Saturday, August 4, 2012

Thought for the Day - 4th August 2012 (Saturday)


When the anguish of a devotee’s heart is expressed as a cry, a groan or a sigh, the Lord rushes to the rescue; the lord is only as far as that sound of despair can reach. He is always on the alert to listen to the cry and call of His children. His residence is within the hearing distance of every cry, from every grief stricken heart. Remember, the Lord is devoid of attachment and hatred. It is His nature to support, nurture and protect the right and admonish the wrong. He is ever focussed, to restore to human beings the vision to turn their footsteps along the path of morality and self-control, so they may attain Self-knowledge.

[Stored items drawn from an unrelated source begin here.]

(** X6: a table that has Site rows with readable coordinates and no other
    row loads with no direction; when the projection centred on its
    Center can be built the run gives the empty collection: with no
    direction the assembler never divides 360 by the number of
    directions. When the projection is refused the run ends with that
    error. *)
Theorem site_only_table_empty_chart (projection : F → F → result (F → F → point F)) rows :
  rows ≠ [] →
  Forall (fun row => is_site row ∧ is_Ok (site_center (F:=F) row)) rows →
  ∃ c,
    load_csv_data rows = Ok ([], {[ "R1" := ∅; "R2" := ∅ ]}, c)
    ∧ (is_Ok (projection c.2 c.1) →
       main projection rows = Ok (Build_FeatureCollection []))
    ∧ (∀ e, projection c.2 c.1 = Raise e → main projection rows = Raise e).
Proof.
  intros Hne Hall.
  destruct (site_rows_load rows loader_init Hall) as (st & Hst & [Hd Hr] & Hc & _).
  destruct (Hc Hne) as [c Hcenter]. exists c.
  assert (load_csv_data rows = Ok ([], {[ "R1" := ∅; "R2" := ∅ ]}, c)) as Hload.
  { unfold load_csv_data. rewrite Hst. cbn [mbind result_bind].
    by rewrite Hcenter, <- Hd, <- Hr. }
  split_and!; [done| |].
  - intros [T HT]. unfold main. rewrite Hload. cbn [mbind result_bind].
    rewrite HT. reflexivity.
  - intros e He. unfold main. rewrite Hload. cbn [mbind result_bind].
    by rewrite He.
Qed.

End ReadBack.

(** ** The further properties at concrete tables *)

(** In the table with three Site rows the inner risk of N is the one of
    its only row. *)
Lemma loaded_risk_last_row_witness :
  ∃ dirs risks0 c,
    load_csv_data (F:=R) moved_site_table = Ok (dirs, risks0, c)
    ∧ (lookup_risk risks0 "N" "1" = Some (PyStr "High") ↔
       ∃ pre row post,
         moved_site_table = pre ++ row :: post ∧ row_key row = Some ("N", "1")
         ∧ row !! "Risk" = Some (PyStr "High")
         ∧ Forall (fun r => row_key r ≠ Some ("N", "1")) post).
Proof.
  eexists _, _, _. split; [vm_compute; reflexivity|].
  eapply (loaded_risk_last_row (F:=R) moved_site_table). vm_compute. reflexivity.
Defined.

Lemma loaded_directions_exact_witness :
  load_csv_data (F:=R) compass_table
  = Ok (compass_directions, compass_risks, ((100 / 10)%R, (450 / 10)%R))
  ∧ NoDup compass_directions
  ∧ ∀ d, d ∈ compass_directions ↔ ∃ t, is_Some (lookup_risk compass_risks d t).
Proof.
  split; [exact compass_table_loads|].
  exact (loaded_directions_exact (F:=R) compass_table compass_directions compass_risks
           ((100 / 10)%R, (450 / 10)%R) compass_table_loads).
Defined.

(** The compass table starts with the cut table. *)
Lemma loaded_directions_prefix_witness :
  load_csv_data (F:=R) cut_table
  = Ok (["N"; "E"], {[ "R1" := cut_inner; "R2" := cut_outer ]},
        ((100 / 10)%R, (450 / 10)%R))
  ∧ load_csv_data (F:=R)
      (cut_table ++ [risk_row "E_R2" "Low"; risk_row "S_R1" "Medium";
                     risk_row "S_R2" "High"; risk_row "W_R1" "Low";
                     risk_row "W_R2" "Medium"])
    = Ok (compass_directions, compass_risks, ((100 / 10)%R, (450 / 10)%R))
  ∧ ["N"; "E"] `prefix_of` compass_directions.
Proof.
  split; [exact cut_table_loads|]. split; [exact compass_table_loads|].
  exact (loaded_directions_prefix (F:=R) cut_table _ _ _ _ _ _ _
           cut_table_loads compass_table_loads).
Defined.

Lemma row_accepted_iff_witness :
  loader_inv (loader_init (F:=R))
  ∧ ¬ is_site (risk_row "N_R1" "High")
  ∧ (is_Ok (load_row (F:=R) loader_init (risk_row "N_R1" "High")) ↔
     ∃ d t, row_key (risk_row "N_R1" "High") = Some (d, t)
            ∧ (t = "1" ∨ t = "2") ∧ is_Some (risk_row "N_R1" "High" !! "Risk")).
Proof.
  assert (¬ is_site (risk_row "N_R1" "High")) as Hs by (by apply risk_row_not_site).
  split; [apply loader_init_inv|]. split; [exact Hs|].
  exact (row_accepted_iff (F:=R) loader_init (risk_row "N_R1" "High")
           loader_init_inv Hs).
Defined.
(** C8. A run of [get_store_url] that has connected sends one Call, to
    [utilities/settings/get] with args [["store_url", DEFAULT_STORE_URL]] and
    id 1, and calls [recv] once. On the connection it writes the Upgrade
    request, the frame that carries that Call and the Close frame, nothing
    else, and it leaves the reader where the one [recv] left it. When
    [recv] returned [None] its [try] block raises "Connection closed by
    server"; when the message has type [REPLY] it returns the message's
    result; when it has type [ERROR] it raises "Failed to get store URL"
    with the server's error. [get_store_url] ends as its [try] block does,
    unless the [close] of its [finally] clause raises because the peer has
    dropped the link: then it raises that connection error. *)
Theorem get_store_url_single_round_trip
    (urandom : nat -> byte) (urlopen : str -> outcome bytes)
    (open_connection : outcome unit)
    (handshake : str -> bytes -> outcome unit * StreamReader)
    (json_dumps : json -> bytes) (json_loads : str -> outcome json)
    (w : World) (token_body : bytes) (token_text : str) (r0 : StreamReader)
    (f : bytes) (res : outcome (option json)) (w3 : World) :
  urlopen token_url = Ok token_body ->
  utf8_decode token_body = Some token_text ->
  open_connection = Ok tt ->
  handshake (strip token_text) (map urandom (seq (entropy_used w) 16)) = (Ok tt, r0) ->
  call_frame urandom json_dumps (entropy_used w + 16) CALL 1
             "utilities/settings/get"
             [JStr (lit "store_url"); JStr DEFAULT_STORE_URL] = Ok f ->
  recv json_loads
       (after_call w (strip token_text) (map urandom (seq (entropy_used w) 16)) r0 f
                   [LogConnecting; LogGettingStoreURL]) = (res, w3) ->
  let body := get_body urandom urlopen open_connection handshake json_dumps
                       json_loads (set_client new_client w) in
  let run := get_store_url urandom urlopen open_connection handshake json_dumps
                           json_loads w in
  let ends_as (o : outcome json) :=
    fst body = o /\
    fst run = if close_raises w3 then Raise ConnectionError else o in
  carries_call json_dumps (map urandom (seq (entropy_used w + 16) 4)) CALL 1
               "utilities/settings/get"
               [JStr (lit "store_url"); JStr DEFAULT_STORE_URL] f /\
  writer (client (snd run))
    = Some (one_call_and_close urandom w (strip token_text) f) /\
  reader (client (snd run)) = reader (client w3) /\
  (res = Ok None -> ends_as (Raise (RuntimeError ConnectionClosedByServer))) /\
  (forall d, res = Ok (Some (JObj d)) ->
             eq_int (field "type" JNull d) REPLY = true ->
             ends_as (Ok (field "result" JNull d))) /\
  (forall d, res = Ok (Some (JObj d)) ->
             eq_int (field "type" JNull d) REPLY = false ->
             eq_int (field "type" JNull d) ERROR = true ->
             ends_as (Raise (RuntimeError
                               (FailedToGetStoreURL (field "error" JNull d))))).
Proof.
  intros Htoken Htext Hopen Hhs Hf Hrecv body run ends_as.
  set (token := strip token_text) in *.
  set (key := map urandom (seq (entropy_used w) 16)) in *.
  set (sent := after_call w token key r0 f [LogConnecting; LogGettingStoreURL]) in *.
  pose proof (@get_body_after_call urandom urlopen open_connection handshake
                json_dumps json_loads w token_body token_text r0
                Htoken Htext Hopen Hhs f Hf) as Hbody.
  fold token key sent body in Hbody.
  destruct (recv_state json_loads sent) as (Hwr & Hent & _).
  rewrite Hrecv in Hwr, Hent. cbn [snd] in Hwr, Hent.
  assert (Hstate : client (snd body) = client w3 /\
                   entropy_used (snd body) = entropy_used w3).
  { rewrite Hbody. st_step. rewrite Hrecv.
    destruct res as [[msg|]|e]; [|auto|auto].
    destruct msg as [| | | | |d]; cbn [dict_get]; auto.
    destruct (eq_int (field "type" JNull d) REPLY); [auto|].
    destruct (eq_int (field "type" JNull d) ERROR); auto. }
  destruct Hstate as [Hclient Hentropy].
  assert (Hfst : fst run = finally_close w3 (fst body)).
  { unfold run, get_store_url. fold body.
    rewrite (@settings_outcome_fst urandom json _ (set_client new_client w)).
    apply (@finally_close_client json w3 (snd body) (fst body) Hclient). }
  destruct (@settings_outcome_client urandom json (get_body urandom urlopen
              open_connection handshake json_dumps json_loads)
              (set_client new_client w) (mkWriter [Handshake token key; Frame f] false))
    as [Hw Hr].
  { fold body. rewrite Hclient, Hwr. reflexivity. }
  fold body in Hw, Hr.
  split.
  { apply (@call_frame_carries urandom json_dumps (entropy_used w + 16) CALL 1
             "utilities/settings/get"
             [JStr (lit "store_url"); JStr DEFAULT_STORE_URL] f Hf). }
  split.
  { unfold run, get_store_url. rewrite Hw, Hentropy, Hent. reflexivity. }
  split.
  { unfold run, get_store_url. rewrite Hr, Hclient. reflexivity. }
  assert (Hends : forall o, fst body = o -> ends_as o).
  { intros o Ho. split; [exact Ho|]. rewrite Hfst, Ho. reflexivity. }
  split; [|split].
  - intros ->. apply Hends. rewrite Hbody. st_step. rewrite Hrecv. reflexivity.
  - intros d -> Ht. apply Hends. rewrite Hbody. st_step. rewrite Hrecv.
    cbn [dict_get]. rewrite Ht. reflexivity.
  - intros d -> Ht He. apply Hends. rewrite Hbody. st_step. rewrite Hrecv.
    cbn [dict_get]. rewrite Ht, He. reflexivity.
Qed.
(** The log of the run on one line with one scatterer. *)
Lemma kernel_details_log_witness :
  m_store_kernel_details (params one_scatterer) = true /\
  m_scan_seq one_scatterer = Some one_line /\
  simulate_lines 4 one_scatterer = Ok first_out after_first_run /\
  log_of "stream_numbers" after_first_run = [0] /\
  log_of "noise" after_first_run = [].
Proof.
  assert (D : m_store_kernel_details (params one_scatterer) = true) by reflexivity.
  assert (Q : m_scan_seq one_scatterer = Some one_line) by reflexivity.
  assert (E : simulate_lines 4 one_scatterer = Ok first_out after_first_run)
    by (vm_compute; reflexivity).
  split; [exact D |]. split; [exact Q |]. split; [exact E |].
  destruct (kernel_details_log 4 one_scatterer after_first_run one_line first_out D Q E)
    as (Hs & _ & Hn).
  split; [exact Hs |].
  apply Hn. intros H. vm_compute in H.
  repeat (apply elem_of_cons in H as [H | H]; [discriminate |]).
  now apply elem_of_nil in H.
Defined.

End Desk.
(** * V4L2 capture pipeline: buffer lifecycle and hand-off queue

  A shallow embedding of [thread_safe_queue.h] and [CameraCapture.cpp],
  with the properties of the capture design checked against it.

  - [ThreadSafeQueue]: the blocking queue.  The mutex makes every member
    function atomic except while it sleeps on a condition variable; the
    changes made by the other threads during such a sleep are an explicit
    argument (a list of wake-ups).
  - [CameraCapture]: the capture session.  The answers of the V4L2 driver
    to the system calls are an explicit argument of every operation; the
    process side (object fields, mapped regions, the sequence of requests
    and of reported errors) is explicit state. *)

From stdpp Require Import base numbers list strings.

Local Open Scope Z_scope.

(* ===================================================================== *)
(** ** thread_safe_queue.h *)
(* ===================================================================== *)

Module ThreadSafeQueue.

Section Queue.
Context {T : Type}.

(** The data members guarded by [mutex_]. *)
Record Queue := mkQueue {
  queue_      : list T;   (* std::queue<T>: front of the queue first *)
  max_size_   : nat;      (* const size_t, 0 = unbounded *)
  terminated_ : bool
}.

Definition set_queue (l : list T) (q : Queue) : Queue :=
  {| queue_ := l; max_size_ := max_size_ q; terminated_ := terminated_ q |}.

(** explicit ThreadSafeQueue(size_t max_size = 0) *)
Definition ThreadSafeQueue (max_size : nat) : Queue :=
  {| queue_ := []; max_size_ := max_size; terminated_ := false |}.

(** One return of [condition_variable::wait]/[wait_until] inside a waiting
    thread: what the other threads left in the queue while the mutex was
    released, and whether the return is due to the deadline. *)
Record Wake := mkWake {
  wake_queue      : list T;
  wake_terminated : bool;
  wake_timeout    : bool
}.

Definition observe (w : Wake) (q : Queue) : Queue :=
  {| queue_ := wake_queue w; max_size_ := max_size_ q;
     terminated_ := wake_terminated w |}.

(** Result of a predicate wait: the thread is still asleep when the
    recorded wake-ups end, or it left the wait after [waits] sleeps. *)
Inductive Waited :=
| StillWaiting
| Woken (satisfied : bool) (q : Queue) (waits : nat).

(** cv.wait(lock, pred):  while (!pred()) wait(lock); *)
Fixpoint wait (pred : Queue → bool) (q : Queue) (env : list Wake)
         (waits : nat) : Waited :=
  if pred q then Woken true q waits
  else match env with
       | [] => StillWaiting
       | w :: env' => wait pred (observe w q) env' (S waits)
       end.
(** C1, as amended: when a park has more ride measurements than the
    table holds and their last-use ticks are distinct, the exported table
    holds exactly the most recent ones, as many as the table has slots:
    every kept sample is more recent than every evicted one.  The slots
    are in order of decreasing recency, most recent first (not in the
    order of the ride list).  The record in a slot carries the index of
    its owner, and the owner's [measurement_index] is the slot.  The
    ride record of an evicted owner is not written by this step: its
    [measurement_index] keeps the value [ExportRides] left, which is
    0. *)
Theorem ExportRideMeasurements_keeps_most_recent (live : LiveState)
    (s6 : rct_s6_data) :
  let ms := collect_ride_measurements live in
  let kept := kept_measurements live in
  let evicted := evicted_measurements live in
  let tick := RideMeasurement.last_use_tick in
  (RCT12_RIDE_MEASUREMENT_MAX_ITEMS < length ms)%nat ->
  (RCT12_RIDE_MEASUREMENT_MAX_ITEMS <= 256)%nat ->
  NoDup (tick <$> ms) ->
  (forall i m, (i < RCT12_MAX_RIDES_IN_PARK)%nat ->
     Ride.measurement (get_ride live i) = Some m -> RideMeasurement.ride m = i) ->
  (RCT12_MAX_RIDES_IN_PARK <= length (rct_s6_data.rides s6))%nat ->
  length (rct_s6_data.ride_measurements s6) = RCT12_RIDE_MEASUREMENT_MAX_ITEMS ->
  let s6' := ExportRideMeasurements live s6 in
  kept ++ evicted ≡ₚ ms
  /\ length kept = RCT12_RIDE_MEASUREMENT_MAX_ITEMS
  /\ (forall k e, k ∈ kept -> e ∈ evicted -> tick e < tick k)
  /\ StronglySorted (fun a b => tick b < tick a) kept
  /\ rct_s6_data.ride_measurements s6' = exported_measurement <$> kept
  /\ (forall (slot : nat) (m : RideMeasurement), kept !! slot = Some m ->
        RCT12RideMeasurement.ride_index
          <$> rct_s6_data.ride_measurements s6' !! slot
        = Some (Z.of_nat (RideMeasurement.ride m))
        /\ exists r,
             rct_s6_data.rides s6 !! RideMeasurement.ride m = Some r
             /\ rct_s6_data.rides s6' !! RideMeasurement.ride m
                = Some (rct2_ride.set_measurement_index (Z.of_nat slot) r))
  /\ (forall e, e ∈ evicted ->
        rct_s6_data.rides s6' !! RideMeasurement.ride e
        = rct_s6_data.rides s6 !! RideMeasurement.ride e)
  /\ (forall e, e ∈ evicted ->
        rct2_ride.measurement_index
          <$> rct_s6_data.rides (ExportRideMeasurements live (ExportRides live s6))
              !! RideMeasurement.ride e
        = Some 0).
Proof.
  intros ms kept evicted tick Hmore H256 Hticks Hown Hrides Htable s6'.
  pose proof (kept_evicted_perm live) as Hperm. fold kept evicted ms in Hperm.
  pose proof (kept_length live Hmore) as Hlen. fold kept in Hlen.
  destruct (collected_owners live Hown) as [Hnd Hlt]. fold ms in Hnd, Hlt.
  assert (Hsorted : StronglySorted more_recent_or_equal (kept ++ evicted)).
  { unfold kept, evicted, kept_measurements, evicted_measurements.
    rewrite take_drop. apply sort_by_last_use_sorted. }
  apply StronglySorted_app in Hsorted as (Hcross & Hkept & _).
  assert (Hticks' : NoDup (tick <$> kept ++ evicted)) by by rewrite Hperm.
  rewrite fmap_app in Hticks'.
  apply NoDup_app in Hticks' as (Hticks_kept & Hticks_cross & _).
  assert (Hnd' : NoDup (RideMeasurement.ride <$> kept ++ evicted)) by by rewrite Hperm.
  rewrite fmap_app in Hnd'. apply NoDup_app in Hnd' as (Hnd_kept & Hnd_cross & _).
  assert (Hevicted : forall e, e ∈ evicted ->
            RideMeasurement.ride e ∉ RideMeasurement.ride <$> kept).
  { intros e He Hin. apply (Hnd_cross _ Hin). apply list_elem_of_fmap. eauto. }
  (* the loop, on any record whose table has the declared size *)
  assert (Hloop : forall s,
    length (rct_s6_data.ride_measurements s) = RCT12_RIDE_MEASUREMENT_MAX_ITEMS ->
    rct_s6_data.ride_measurements (ExportRideMeasurements live s)
    = exported_measurement <$> kept
    /\ (forall slot m, kept !! slot = Some m ->
          rct_s6_data.rides (ExportRideMeasurements live s) !! RideMeasurement.ride m
          = rct2_ride.set_measurement_index (Z.of_nat slot)
            <$> rct_s6_data.rides s !! RideMeasurement.ride m)
    /\ (forall e, e ∈ evicted ->
          rct_s6_data.rides (ExportRideMeasurements live s) !! RideMeasurement.ride e
          = rct_s6_data.rides s !! RideMeasurement.ride e)).
  { intros s Hs. rewrite ExportRideMeasurements_trimmed by done. fold kept.
    destruct (write_ride_measurements_spec kept 0 s)
      as (Hl & Hslots & _ & Hothers); [lia|lia|simpl; lia|done|].
    split; [|split].
    - apply (list_eq_same_length _ _ RCT12_RIDE_MEASUREMENT_MAX_ITEMS).
      + by rewrite length_fmap.
      + by rewrite Hl.
      + intros slot x y Hslot Hx Hy.
        rewrite list_lookup_fmap in Hy.
        destruct (kept !! slot) as [m|] eqn:Hm; [|done].
        destruct (Hslots slot m Hm) as [Hx' _].
        change (Z.to_nat 0 + slot)%nat with slot in Hx'.
        simpl in Hy. injection Hy as <-.
        assert (Some x = Some (exported_measurement m)) as [= ->]; [|done].
        etrans; [symmetry; exact Hx|exact Hx'].
    - intros slot m Hm. destruct (Hslots slot m Hm) as [_ Hback].
      by rewrite Hback, Z.add_0_l.
    - intros e He. apply Hothers. by apply Hevicted. }
  destruct (Hloop s6 Htable) as (Htab & Hback & Hevict).
  split; [done|]. split; [done|]. split; [|split; [|split; [|split; [|split]]]].
  - intros k e Hk He. specialize (Hcross k e Hk He).
    unfold more_recent_or_equal in Hcross. fold tick in Hcross.
    assert (tick k <> tick e); [|lia].
    intros Heq. apply (Hticks_cross (tick k)); [|rewrite Heq];
      apply list_elem_of_fmap; eauto.
  - by apply strictly_sorted.
  - done.
  - intros slot m Hm. split.
    + subst s6'. rewrite Htab, list_lookup_fmap, Hm. done.
    + assert (Hin : m ∈ ms).
      { rewrite <- Hperm. apply elem_of_app. left.
        apply list_elem_of_lookup. eauto. }
      specialize (Hlt m Hin).
      destruct (lookup_lt_is_Some_2 (rct_s6_data.rides s6) (RideMeasurement.ride m))
        as [r Hr]; [lia|].
      exists r. split; [done|]. subst s6'. by rewrite (Hback slot m Hm), Hr.
  - done.
  - intros e He.
    destruct (Hloop (ExportRides live s6)) as (_ & _ & Hevict').
    { by rewrite ExportRides_ride_measurements. }
    rewrite (Hevict' e He).
    assert (Hin : e ∈ ms).
    { rewrite <- Hperm. apply elem_of_app. by right. }
    specialize (Hlt e Hin).
    rewrite ExportRides_lookup by done. simpl.
    by rewrite exported_ride_measurement_index.
Qed.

Ketika hati seorang bhakta mengalami penderitaan, Tuhan dengan segera datang untuk membantu; hanya sejauh mana teriakan penderitaan itu terdengar, sejauh itulah yang dapat Tuhan capai. Beliau selalu siap mendengarkan teriakan dan panggilan dari anak-anak-Nya. Kediaman Beliau berada dalam jarak pendengaran dari setiap tangisan, dari setiap hati yang dilanda kesedihan. Ingatlah, Tuhan sama sekali tidak mengenal keterikatan dan kebencian. Adalah sifat-Nya untuk memberikan dukungan, memelihara, dan melindungi yang benar dan menegur yang salah. Beliau telah memfokuskan, untuk mengembalikan manusia pada visi untuk menuju jalan moralitas dan pengendalian diri, sehingga mereka bisa mencapai Self-knowledge (pengetahuan Atma).